*Assignment*:
Your answer should be the lines below from the one with "Demo.demo_unpack (Demo.demo_pack Demo.request_2_plus_3)" to the one with "Demo.empty (Demo.answer 1700000000", both included, given again exactly and with nothing added.

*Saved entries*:
(** X20: [process_request] refuses a message that goes the wrong way.
    Given a response it raises [TypeError] before it looks at the cache
    or contacts the origin; and when what the origin answers decodes to
    a request it raises [TypeError] after the round trip, and stores
    nothing. *)
Theorem process_request_wrong_direction `{Wire} (v : Proxy.fetch_env) (s : Proxy.state)
    (request response : CalculatorHeader) (rd : bytes) :
  (is_request request = false ->
   Proxy.process_request v request s
   = (Raise (TypeError "Received a response instead of a request"), s))
  /\ (is_request request = true ->
      (cache_control request = 0
       \/ forall entry, Proxy.cache s !! (data request, show_steps request) = Some entry ->
                        Proxy.fresh request entry (Proxy.time_lookup v) = false) ->
      Proxy.connect v = Ok tt -> Proxy.fetch_sendall v = Ok tt ->
      Proxy.fetch_recv v = Ok rd -> unpack rd = Ok response ->
      is_request response = true ->
      Proxy.process_request v request s
      = (Raise (TypeError "Received a request instead of a response"),
         {| Proxy.cache := Proxy.cache s;
            Proxy.sent := Proxy.sent s ++ [ToOrigin (pack request)] |})).
Proof.
  split.
  - intros Hq. unfold Proxy.process_request. by rewrite Hq.
  - intros Hq Hmiss Hc Hs Hr Hu Hp. unfold Proxy.process_request. rewrite Hq. cbn [negb].
    unfold bind at 1, Proxy.get_cache.
    assert (Hhit : match
                     match Proxy.cache s !! (data request, show_steps request) with
                     | Some response =>
                         if negb (cache_control request =? 0) then Some response else None
                     | None => None
                     end
                   with
                   | Some response =>
                       if Proxy.fresh request response (Proxy.time_lookup v)
                       then Some response else None
                   | None => None
                   end = None).
    { destruct Hmiss as [->|Hmiss]; [by destruct (Proxy.cache s !! _)|].
      destruct (Proxy.cache s !! _) as [entry|]; [|done].
      destruct (negb _); [|done]. by rewrite Hmiss. }
    rewrite Hhit. unfold bind, lift, Proxy.send. by rewrite Hc, Hs, Hr, Hu, Hp.
Qed.

Lemma process_request_wrong_direction_witness :
  Demo.demo_unpack (Demo.demo_pack Demo.request_2_plus_3) = Ok Demo.request_2_plus_3
  /\ @Proxy.process_request Demo.wire
       (Demo.fetch (Demo.demo_pack Demo.request_2_plus_3) 1700000000)
       (Demo.answer 1700000000 true 65535) Demo.empty
     = (Raise (TypeError "Received a response instead of a request"), Demo.empty)
  /\ @Proxy.process_request Demo.wire
       (Demo.fetch (Demo.demo_pack Demo.request_2_plus_3) 1700000000)
       Demo.request_2_plus_3 Demo.empty
     = (Raise (TypeError "Received a request instead of a response"),
        {| Proxy.cache := ∅;
           Proxy.sent := [ToOrigin (Demo.demo_pack Demo.request_2_plus_3)] |}).
Proof.
  split; [by vm_compute|].
  split.
  - destruct (@process_request_wrong_direction Demo.wire
                (Demo.fetch (Demo.demo_pack Demo.request_2_plus_3) 1700000000)
                Demo.empty (Demo.answer 1700000000 true 65535) Demo.request_2_plus_3
                (Demo.demo_pack Demo.request_2_plus_3)) as [Hfirst _].
    apply Hfirst. reflexivity.
  - destruct (@process_request_wrong_direction Demo.wire
                (Demo.fetch (Demo.demo_pack Demo.request_2_plus_3) 1700000000)
                Demo.empty Demo.request_2_plus_3 Demo.request_2_plus_3
                (Demo.demo_pack Demo.request_2_plus_3)) as [_ Hsecond].
    apply Hsecond;
      [reflexivity | right; intros entry Hl; vm_compute in Hl; discriminate
      | reflexivity | reflexivity | reflexivity | by vm_compute | reflexivity].
Defined.

(** X21: what [process_request] returns tells what it has done.  When it
    says that the response comes from the cache, the response is the
    entry of the request's key, fresh at the time of the lookup, and
    nothing was sent or stored.  When it says that it has stored the
    response, the cache has it under the request's key, both messages
    say [cache_result] and both returned remaining times are positive;
    when it says that it has not, the cache is as it was.  When it says
    that the entry was stale, there was an entry and the request's cache
    control was not 0. *)
Theorem process_request_flags_are_true `{Wire} (v : Proxy.fetch_env) (s s' : Proxy.state)
    (request response : CalculatorHeader) (server_left client_left : Proxy.remaining)
    (from_cache was_stale cached : bool) :
  Proxy.process_request v request s
  = (Ok (response, server_left, client_left, from_cache, was_stale, cached), s') ->
  (from_cache = true ->
     s' = s /\ was_stale = false /\ cached = false
     /\ Proxy.cache s !! (data request, show_steps request) = Some response
     /\ Proxy.fresh request response (Proxy.time_lookup v) = true)
  /\ (from_cache = false ->
      Proxy.sent s' = Proxy.sent s ++ [ToOrigin (pack request)]
      /\ server_left = Proxy.server_time_remaining response (Proxy.time_store v)
      /\ client_left = Proxy.client_time_remaining request response (Proxy.time_store v))
  /\ (cached = true ->
      Proxy.cache s' = <[(data request, show_steps request) := response]> (Proxy.cache s)
      /\ cache_result request = true /\ cache_result response = true
      /\ Proxy.positive server_left = true /\ Proxy.positive client_left = true)
  /\ (cached = false -> Proxy.cache s' = Proxy.cache s)
  /\ (was_stale = true ->
      cache_control request <> 0
      /\ exists entry, Proxy.cache s !! (data request, show_steps request) = Some entry
           /\ Proxy.fresh request entry (Proxy.time_lookup v) = false).
Proof.
  unfold Proxy.process_request.
  unfold bind, lift, Proxy.send, ret, Proxy.get_cache, Proxy.store_response.
  destruct (is_request request); [|discriminate]. simpl.
  destruct (Proxy.cache s !! (data request, show_steps request)) as [entry|] eqn:Hc.
  - destruct (Z.eqb_spec (cache_control request) 0) as [Hz|Hz]; simpl.
    + destruct (match Proxy.connect v with Ok _ => _ | Raise _ => _ end); [|discriminate].
      destruct (Proxy.fetch_sendall v); [|discriminate].
      destruct (Proxy.fetch_recv v) as [rd|]; [|discriminate].
      destruct (unpack rd) as [p|]; [|discriminate].
      destruct (is_request p); [discriminate|].
      destruct (cache_result request) eqn:Eq, (cache_result p) eqn:Ep; simpl;
        try (intros [= <- <- <- <- <- <- <-]; simpl; repeat split; done).
      destruct (Proxy.positive (Proxy.server_time_remaining _ _)) eqn:E1; simpl;
        try (intros [= <- <- <- <- <- <- <-]; simpl; repeat split; done).
      destruct (Proxy.positive (Proxy.client_time_remaining _ _ _)) eqn:E2; simpl;
        intros [= <- <- <- <- <- <- <-]; simpl; repeat split; done.
    + destruct (Proxy.fresh request entry (Proxy.time_lookup v)) eqn:Hf.
      { intros [= <- <- <- <- <- <- <-]. repeat split; done. }
      destruct (match Proxy.connect v with Ok _ => _ | Raise _ => _ end); [|discriminate].
      destruct (Proxy.fetch_sendall v); [|discriminate].
      destruct (Proxy.fetch_recv v) as [rd|]; [|discriminate].
      destruct (unpack rd) as [p|]; [|discriminate].
      destruct (is_request p); [discriminate|].
      destruct (cache_result request) eqn:Eq, (cache_result p) eqn:Ep; simpl;
        try (intros [= <- <- <- <- <- <- <-]; simpl; repeat split; try done; by exists entry).
      destruct (Proxy.positive (Proxy.server_time_remaining _ _)) eqn:E1; simpl;
        try (intros [= <- <- <- <- <- <- <-]; simpl; repeat split; try done; by exists entry).
      destruct (Proxy.positive (Proxy.client_time_remaining _ _ _)) eqn:E2; simpl;
        intros [= <- <- <- <- <- <- <-]; simpl; repeat split; try done; by exists entry.
  - destruct (match Proxy.connect v with Ok _ => _ | Raise _ => _ end); [|discriminate].
    destruct (Proxy.fetch_sendall v); [|discriminate].
    destruct (Proxy.fetch_recv v) as [rd|]; [|discriminate].
    destruct (unpack rd) as [p|]; [|discriminate].
    destruct (is_request p); [discriminate|].
    destruct (cache_result request) eqn:Eq, (cache_result p) eqn:Ep; simpl;
      try (intros [= <- <- <- <- <- <- <-]; simpl; repeat split; done).
    destruct (Proxy.positive (Proxy.server_time_remaining _ _)) eqn:E1; simpl;
      try (intros [= <- <- <- <- <- <- <-]; simpl; repeat split; done).
    destruct (Proxy.positive (Proxy.client_time_remaining _ _ _)) eqn:E2; simpl;
      intros [= <- <- <- <- <- <- <-]; simpl; repeat split; done.
Qed.

Lemma process_request_flags_are_true_witness :
  @Proxy.process_request Demo.wire
    (Demo.fetch (Demo.demo_pack (Demo.answer 1700000000 true 65535)) 1700000000)
    Demo.request_2_plus_3 Demo.empty
  = (Ok (Demo.answer 1700000000 true 65535, Proxy.Infinite, Proxy.Infinite,
         false, false, true),
     {| Proxy.cache :=
          {[ (data Demo.request_2_plus_3, show_steps Demo.request_2_plus_3)
             := Demo.answer 1700000000 true 65535 ]};
        Proxy.sent := [ToOrigin (Demo.demo_pack Demo.request_2_plus_3)] |})
  /\ Proxy.cache
       {| Proxy.cache :=
            {[ (data Demo.request_2_plus_3, show_steps Demo.request_2_plus_3)
               := Demo.answer 1700000000 true 65535 ]};
          Proxy.sent := [ToOrigin (Demo.demo_pack Demo.request_2_plus_3)] |}
     = <[(data Demo.request_2_plus_3, show_steps Demo.request_2_plus_3)
         := Demo.answer 1700000000 true 65535]> (Proxy.cache Demo.empty).
Proof.
  assert (E : @Proxy.process_request Demo.wire
                (Demo.fetch (Demo.demo_pack (Demo.answer 1700000000 true 65535)) 1700000000)
                Demo.request_2_plus_3 Demo.empty
              = (Ok (Demo.answer 1700000000 true 65535, Proxy.Infinite, Proxy.Infinite,
                     false, false, true),
                 {| Proxy.cache :=
                      {[ (data Demo.request_2_plus_3, show_steps Demo.request_2_plus_3)
                         := Demo.answer 1700000000 true 65535 ]};
                    Proxy.sent := [ToOrigin (Demo.demo_pack Demo.request_2_plus_3)] |}))
    by (by vm_compute).
  split; [exact E|].
  destruct (@process_request_flags_are_true Demo.wire _ _ _ _ _ _ _ _ _ _ E)
    as (_ & _ & Hstored & _).
  by destruct Hstored as [Hcache _].
Defined.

*Written answer*:
  Demo.demo_unpack (Demo.demo_pack Demo.request_2_plus_3) = Ok Demo.request_2_plus_3
  /\ @Proxy.process_request Demo.wire
       (Demo.fetch (Demo.demo_pack Demo.request_2_plus_3) 1700000000)
       (Demo.answer 1700000000 true 65535) Demo.empty
     = (Raise (TypeError "Received a response instead of a request"), Demo.empty)
  /\ @Proxy.process_request Demo.wire
       (Demo.fetch (Demo.demo_pack Demo.request_2_plus_3) 1700000000)
       Demo.request_2_plus_3 Demo.empty
     = (Raise (TypeError "Received a request instead of a response"),
        {| Proxy.cache := ∅;
           Proxy.sent := [ToOrigin (Demo.demo_pack Demo.request_2_plus_3)] |}).
Proof.
  split; [by vm_compute|].
  split.
  - destruct (@process_request_wrong_direction Demo.wire
                (Demo.fetch (Demo.demo_pack Demo.request_2_plus_3) 1700000000)
                Demo.empty (Demo.answer 1700000000 true 65535) Demo.request_2_plus_3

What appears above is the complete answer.